Hey, Can someone tell my why when I have wcf contract:

    [ServiceContract]
public interface IService1
{
    [OperationContract]
    string TestGetName();
}

and implementation

 public string TestGetName()
    {
        return "Kasia";
    }

When I try consume it in Console app I can do just that:

    Service1Client client = new Service1Client();
    Console.WriteLine((client.TestGetName()));

but in Silverlight I must use that way :

            Service1Client clientTest = new Service1Client();
            clientTest.TestGetNameCompleted += new EventHandler<TestGetNameCompletedEventArgs>(clientTest_TestGetNameCompleted);
            clientTest.TestGetNameAsync();
    void clientTest_TestGetNameCompleted(object sender, TestGetNameCompletedEventArgs e)
    {
            this.dataGridChild.DataContext = e.Result;

    }

Why in SL I don't see this first short solution, but only this with Event handlers? Or better... why in Console app I can choose synchro operation generation and in SL I must use Generate asynchronous operations... :/

+1  A: 

Silverlight does not support synchronous calls (which is what you're doing in your console app).

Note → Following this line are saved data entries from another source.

(* ===== verification/NormProofs.v ===== *)
(** * Normalization: soundness, completeness and shape

    An accepted RMS norm computed every step exactly, from the input cells to
    the output cells, except that nothing ties the added epsilon to the
    configured one: circuits that differ in epsilon have one shape. *)
From S2P Require Import Prelude Field FixedPoint Circuit CircuitLogic RangeCheck Eltwise EltwiseProofs Shape Reduce Lookup Norm.

Open Scope Z_scope.

(** ** The unshift bridge *)

Section Unshift.
Context `{L : Layouter} (planner : nat → Z) (grid : Column → Z → Fr) (cs : ConstraintSystem) (log : list Call).
Context (name : string) (i o : Column) (s : Selector) (Hinst : unshift_gate name i o s ∈ cs_gates cs).

Notation val := (cell_value planner grid).
Notation shifted := (shifted planner grid).
Notation plain := (plain planner grid).

Lemma unshift_sound c v known z :
  log_ok planner grid cs log → shifted c z →
  wp log (λ _, True) (unshift_row i o s c v known) (λ u, plain u z).
Proof using Hinst.
  intros Hok [Hz Ez]. unfold unshift_row, shifted_i64_witness. wp_sound. read_copies Hok.
  match goal with H : Enable _ _ _ ∈ _ |- _ => pose proof (gate_on _ _ _ _ _ _ _ Hok Hinst H) as Hv end.
  simpl gate_polys in Hv. cbv zeta in Hv. rewrite vanish_1, !advice_cur, Zmod.mul_1_l in Hv.
  match goal with E : cell_value _ _ ?b = cell_value _ _ c |- _ => eapply (plain_of_shifted _ _ _ b); [by rewrite E|done|] end.
  match type of Hv with ?e = _ => transitivity (Zmod.opp e); [ring|by rewrite Hv] end.
Qed.

Lemma unshift_complete c z :
  cs_ok cs → agrees planner grid log → shifted c z →
  wp log (call_ok planner grid cs log) (unshift_row i o s c z true) (λ u, plain u z).
Proof using Hinst.
  intros Hcs Hag Hc. unfold unshift_row, shifted_i64_witness, witness_value. wp_honest.
  match goal with H : Assign (mkCell ?region 0 i) _ ∈ _ |- _ =>
    assert (Hi : shifted (mkCell region 0 i) z) by (by destruct Hc; eapply shifted_assigned);
    assert (Ho : plain (mkCell region 0 o) z) by (by destruct Hc; eapply plain_assigned);
    assert (Hen : call_ok planner grid cs log (Enable s region 0))
  end.
  { apply (enable_gate_ok _ _ _ _ _ _ _ Hcs Hinst). simpl gate_polys. cbv zeta.
    rewrite vanish_1, !advice_cur, Zmod.mul_1_l. destruct Hi as [_ ->], Ho as [_ ->].
    autorewrite with fr. f_equal. lia. }
  split; [|done]. wp_honest; [by eapply shifted_eq|done].
Qed.

Lemma unshift_alike c v known v' known' :
  alike eq (unshift_row i o s c v known) (unshift_row i o s c v' known').
Proof using Type. unfold unshift_row, shifted_i64_witness. alike_cells. by alike_cells. Qed.
End Unshift.

(** One computation, read twice. *)
Ltac same_result :=
  match goal with H1 : ?t = Ok _, H2 : ?t = Ok _ |- _ => rewrite H1 in H2; injection H2 as <- <- end.

(** ** RMS norm *)

Section Rms.
Import RmsNorm.

Record rms_installed (cs : ConstraintSystem) (config : RmsNormConfig) : Prop := {
  rm_mean : mean_installed cs (reduce_mean config);
  rm_add : add_installed cs (add config);
  rm_mul : mul_installed cs (mul config);
  rm_rsqrt : fn_installed cs (Rsqrt.rsqrt_lookup (rsqrt config));
  rm_input : Lookup.input (Rsqrt.rsqrt_lookup (rsqrt config)) = Rsqrt.rsqrt_input (rsqrt config);
  rm_output : Lookup.output (Rsqrt.rsqrt_lookup (rsqrt config)) = Rsqrt.rsqrt_output (rsqrt config);
  rm_unshift : unshift_gate "rms norm unshift bridge" (unshift_in config) (unshift_out config) (s_unshift config)
    ∈ cs_gates cs;
  rm_k : ReduceSum.k (ReduceMean.sum (reduce_mean config)) = k config;
  rm_epsilon : in_I18 (epsilon config)
}.

Lemma rms_configure_ok final c1 c2 c3 c4 c5 c6 c7 c8 c9 c10 c11 c12 c13 c14 c15 c16 c17 c18 c19 c20 c21 k0 em d :
  mwp final (configure c1 c2 c3 c4 c5 c6 c7 c8 c9 c10 c11 c12 c13 c14 c15 c16 c17 c18 c19 c20 c21 k0 em d) (λ config,
    rms_installed final config ∧ k config = k0 ∧ Some (epsilon config) = epsilon_of em ∧ rsqrt_domain config = d).
Proof.
  unfold configure, Rsqrt.configure. apply mwp_assert. intros Hk%Nat.leb_le.
  eapply mwp_bind; [apply mean_configure_ok|intros mean]. eapply mwp_bind; [apply add_configure_ok|intros add].
  eapply mwp_bind; [apply mul_configure_ok|intros mul].
  eapply mwp_bind.
  { eapply mwp_bind; [apply fn_configure_ok|intros lookup]. apply (mwp_ret _ _ (λ r,
      fn_installed final lookup ∧ Lookup.input lookup = c16 ∧ Lookup.output lookup = c17 →
      fn_installed final (Rsqrt.rsqrt_lookup r) ∧ Lookup.input (Rsqrt.rsqrt_lookup r) = Rsqrt.rsqrt_input r ∧
      Lookup.output (Rsqrt.rsqrt_lookup r) = Rsqrt.rsqrt_output r)). intros (? & ? & ?). by split_and!. }
  intros rsqrt. destruct (epsilon_of em) as [eps|] eqn:E; [|by intros cs a cs'].
  do 4 (eapply mwp_bind; [by apply (mwp_equality _ _ (λ _, True))|intros []]).
  apply (mwp_gate _ (unshift_gate _ c20 c21)); [gate_off|]. intros s.
  apply mwp_ret. intros ? _ _ _ _ (? & ? & ?) ? ? (? & ? & _). split_and!; [|done..].
  split; try done. unfold epsilon_of, Lookup.expect in E. destruct (from_f64 _) eqn:E'; [|done]. simplify_eq/=.
  by apply from_f64_in_I18 in E'.
Qed.

(** The points a table of inverse square roots may be built from. *)
Definition domain_typed (d : Rsqrt.RsqrtDomain) : Prop :=
  match d with Rsqrt.Range _ _ _ => True | Rsqrt.RawAnchors raws => Forall in_i64 raws end.

Lemma rsqrt_construct c d chip :
  Rsqrt.construct_with_domain c d = Some chip → domain_typed d →
  Lookup.lookup_config chip = Rsqrt.rsqrt_lookup c ∧ in_domain chip.
Proof.
  intros Hc Hd. assert (∃ xs ys, Lookup.construct (Rsqrt.rsqrt_lookup c) xs ys = Some chip ∧ Forall in_I18 xs ∧ Forall in_I18 ys)
    as (xs & ys & Hch & Hx & Hy).
  { destruct d as [lo hi n|raws]; simpl in Hc.
    - unfold Rsqrt.construct in Hc. destruct (SpecFloat.SFltb _ _); [|done]. apply bind_Some in Hc as ([xs ys] & Hb & Hch).
      exists xs, ys. split; [done|]. by eapply build_domain_in_range.
    - apply bind_Some in Hc as ([xs ys] & Hb & Hch). exists xs, ys. split; [done|]. by eapply build_from_raw_in_range. }
  split; [by apply construct_Some in Hch as []|by eapply construct_in_domain].
Qed.

Lemma rms_construct c chip :
  construct c = Some chip → domain_typed (rsqrt_domain c) →
  config chip = c ∧ Lookup.lookup_config (rsqrt_chip chip) = Rsqrt.rsqrt_lookup (rsqrt c) ∧ in_domain (rsqrt_chip chip).
Proof. intros (r & Hr & [= <-])%bind_Some Hd. split; [done|]. by apply rsqrt_construct in Hr. Qed.

(** The specification: the steps of the norm on integers, with the table's rows
    and the added epsilon. *)
Definition scaled (x y z : Z) : Prop := ∃ r, requantize_mul (I18_ x) (I18_ y) = Ok (I18_ z, r).

(** What the norm computes, for the epsilon that was added. *)
Definition rms_spec (reciprocal : I18) (rows : list (I18 * I18)) (eps : Z) (xs ws outs : list Z) : Prop :=
  ∃ sqs mean rsqrt_value ns,
    Forall2 (λ x sq, scaled x x sq) xs sqs ∧
    scaled (zsum sqs) (raw reciprocal) mean ∧
    (I18_ (mean + eps), I18_ rsqrt_value) ∈ rows ∧
    Forall2 (λ x n, scaled x rsqrt_value n) xs ns ∧
    Forall3 scaled ns ws outs.

Lemma Forall2_zip_r {A B C} (Q : B → C → Prop) (l : list A) l' ys :
  length l = length l' → Forall2 (λ p y, Q p.2 y) (zip l l') ys → Forall2 Q l' ys.
Proof.
  revert l' ys. induction l as [|x l IH]; intros [|y l'] ys Hlen H; simplify_eq/=.
  - apply Forall2_nil_inv_l in H as ->. constructor.
  - apply Forall2_cons_inv_l in H as (z & ys' & Hz & H & ->). constructor; [done|]. by apply IH.
Qed.

Lemma Forall2_choose {A B} (P : A → Z → Prop) (Q : B → Z → Prop) (R : Z → Z → Prop) l l' :
  Forall2 (λ c p, ∃ x y, P c x ∧ Q p y ∧ R x y) l l' →
  ∃ xs ys, Forall2 P l xs ∧ Forall2 Q l' ys ∧ Forall2 R xs ys.
Proof.
  induction 1 as [|c p l l' (x & y & Hx & Hy & HR) _ (xs & ys & H1 & H2 & H3)]; [by exists [], []|].
  exists (x :: xs), (y :: ys). split_and!; by constructor.
Qed.

Context `{L : Layouter} (planner : nat → Z) (grid : Column → Z → Fr) (cs : ConstraintSystem) (log : list Call).
Context (chip : RmsNormChip) (Hinst : rms_installed cs (config chip)) (Hdom : in_domain (rsqrt_chip chip))
  (Hchip : Lookup.lookup_config (rsqrt_chip chip) = Rsqrt.rsqrt_lookup (rsqrt (config chip))).

Notation val := (cell_value planner grid).
Notation shifted := (shifted planner grid).
Notation plain := (plain planner grid).
Notation config := (config chip).

Lemma plains_inj l xs ys : Forall2 plain l xs → Forall2 plain l ys → xs = ys.
Proof using Type.
  intros H. revert ys. induction H as [|c x l xs Hx _ IH]; intros ys H; [by apply Forall2_nil_inv_l in H as ->|].
  apply Forall2_cons_inv_l in H as (y & ys' & Hy & H & ->). f_equal; [by eapply plain_inj|by apply IH].
Qed.

(** A product of the row [a], [b], [c]. *)
Lemma product_scaled a b c x y :
  is_product planner grid a b c → plain a x → plain b y → ∃ z, shifted c z ∧ scaled x y z.
Proof using Type.
  intros (x' & y' & q & r & Hx' & Hy' & Hq & E) Hx Hy.
  rewrite (plain_inj _ _ _ _ _ Hx' Hx), (plain_inj _ _ _ _ _ Hy' Hy) in E. exists q. split; [done|]. by exists r.
Qed.

Lemma anchors_length known inputs weight :
  length inputs = length weight → wp log (λ _, True) (anchors chip known inputs weight) (λ cells, length cells = length inputs).
Proof using Type.
  intros Hlen. eapply (wp_map _ _ _ (λ _ _, True)); [intros; apply wp_true|].
  intros ys Hys%Forall2_length. rewrite length_zip_with in Hys. lia.
Qed.

Section Sound.
Context (known : bool) (Hok : log_ok planner grid cs log) (Htable : mul_table_bytes log (mul config)).

Lemma square_rows_sound inputs cells :
  length inputs = length cells →
  wp log (λ _, True) (square_rows chip known inputs cells)
    (Forall2 (λ c p, ∃ x sq, plain c x ∧ shifted p.2 sq ∧ scaled x x sq) cells).
Proof using Hinst Hok Htable.
  intros Hlen. eapply (wp_map _ _ _ (λ t p, ∃ x sq, plain t.2 x ∧ shifted p.2 sq ∧ scaled x x sq)).
  - intros [x c] _. eapply wp_bind; [apply (mul_row_sound planner grid cs); [apply Hinst|done..]|].
    intros [[a b] sq_cell] (xv & yv & q & r & Hx & Hy & Hq & E). wp_sound. read_copies Hok. cbn [fst snd].
    assert (plain c xv) as Hc by (eapply plain_copied; [|exact Hx]; done).
    assert (plain b xv) as Hb by (by eapply plain_copy).
    rewrite (plain_inj _ _ _ _ _ Hy Hb) in E. exists xv, q. split_and!; [done..|]. by exists r.
  - intros ys Hys. by apply (Forall2_zip_r (λ c p, ∃ x sq, plain c x ∧ shifted p.2 sq ∧ scaled x x sq) inputs).
Qed.

Lemma links_plain squares sqs cells :
  Forall2 (λ p z, shifted p.2 z) squares sqs → length squares = length cells →
  wp log (λ _, True) (lay_iter (λ '((sq, sq_cell), sq_input_cell),
    let$ sq_unshifted_cell := unshift chip known sq_cell (raw sq) in
    assign_region (λ _, constrain_equal sq_unshifted_cell sq_input_cell)) (zip squares cells))
    (λ _, Forall2 plain cells sqs).
Proof using Hinst Hok.
  intros Hsq Hlen. apply (wp_iter _ _ _ (λ t, ∃ z, shifted t.1.2 z ∧ plain t.2 z)).
  - intros [[sq sq_cell] c] Hin. apply list_elem_of_lookup in Hin as (i & (p & c' & [= <- <-] & Hp & Hc)%lookup_zip_with_Some).
    destruct (Forall2_lookup_l _ _ _ _ _ Hsq Hp) as (z & _ & Hz). cbn [fst snd] in *.
    eapply wp_bind; [eapply (unshift_sound planner grid cs); [apply (rm_unshift _ _ Hinst)|done|exact Hz]|]. intros u Hu.
    apply wp_region. intros region. apply wp_equal; [done|]. intros Heq. read_copies Hok.
    exists z. split; [done|]. eapply plain_copied; [|exact Hu]; done.
  - intros Hall. apply Forall2_same_length_lookup_2; [by rewrite <-(Forall2_length _ _ _ Hsq)|].
    intros i c z Hc Hz. destruct (Forall2_lookup_r _ _ _ _ _ Hsq Hz) as (p & Hp & Hpz).
    rewrite Forall_lookup in Hall. destruct (Hall i (p, c)) as (z' & Hz' & Hpl).
    { rewrite lookup_zip_with, Hp. simpl. by rewrite Hc. }
    cbn [fst snd] in *. by rewrite (shifted_inj _ _ _ _ _ Hpz Hz').
Qed.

Update: http://forums.silverlight.net/forums/p/34531/104526.aspx "The main point is that it looks like synchronous behaviour was removed on account of not being supported by all browsers."

kojo
+2  A: 

A synchronous call would stop the Silverlight UI thread and possibly the executing environment, i.e. the browser. To prevent this, only asynchronous calls are allowed.

Of course this is something unusual at first, but in the long run it is actually helpful to decouple the view and service layer.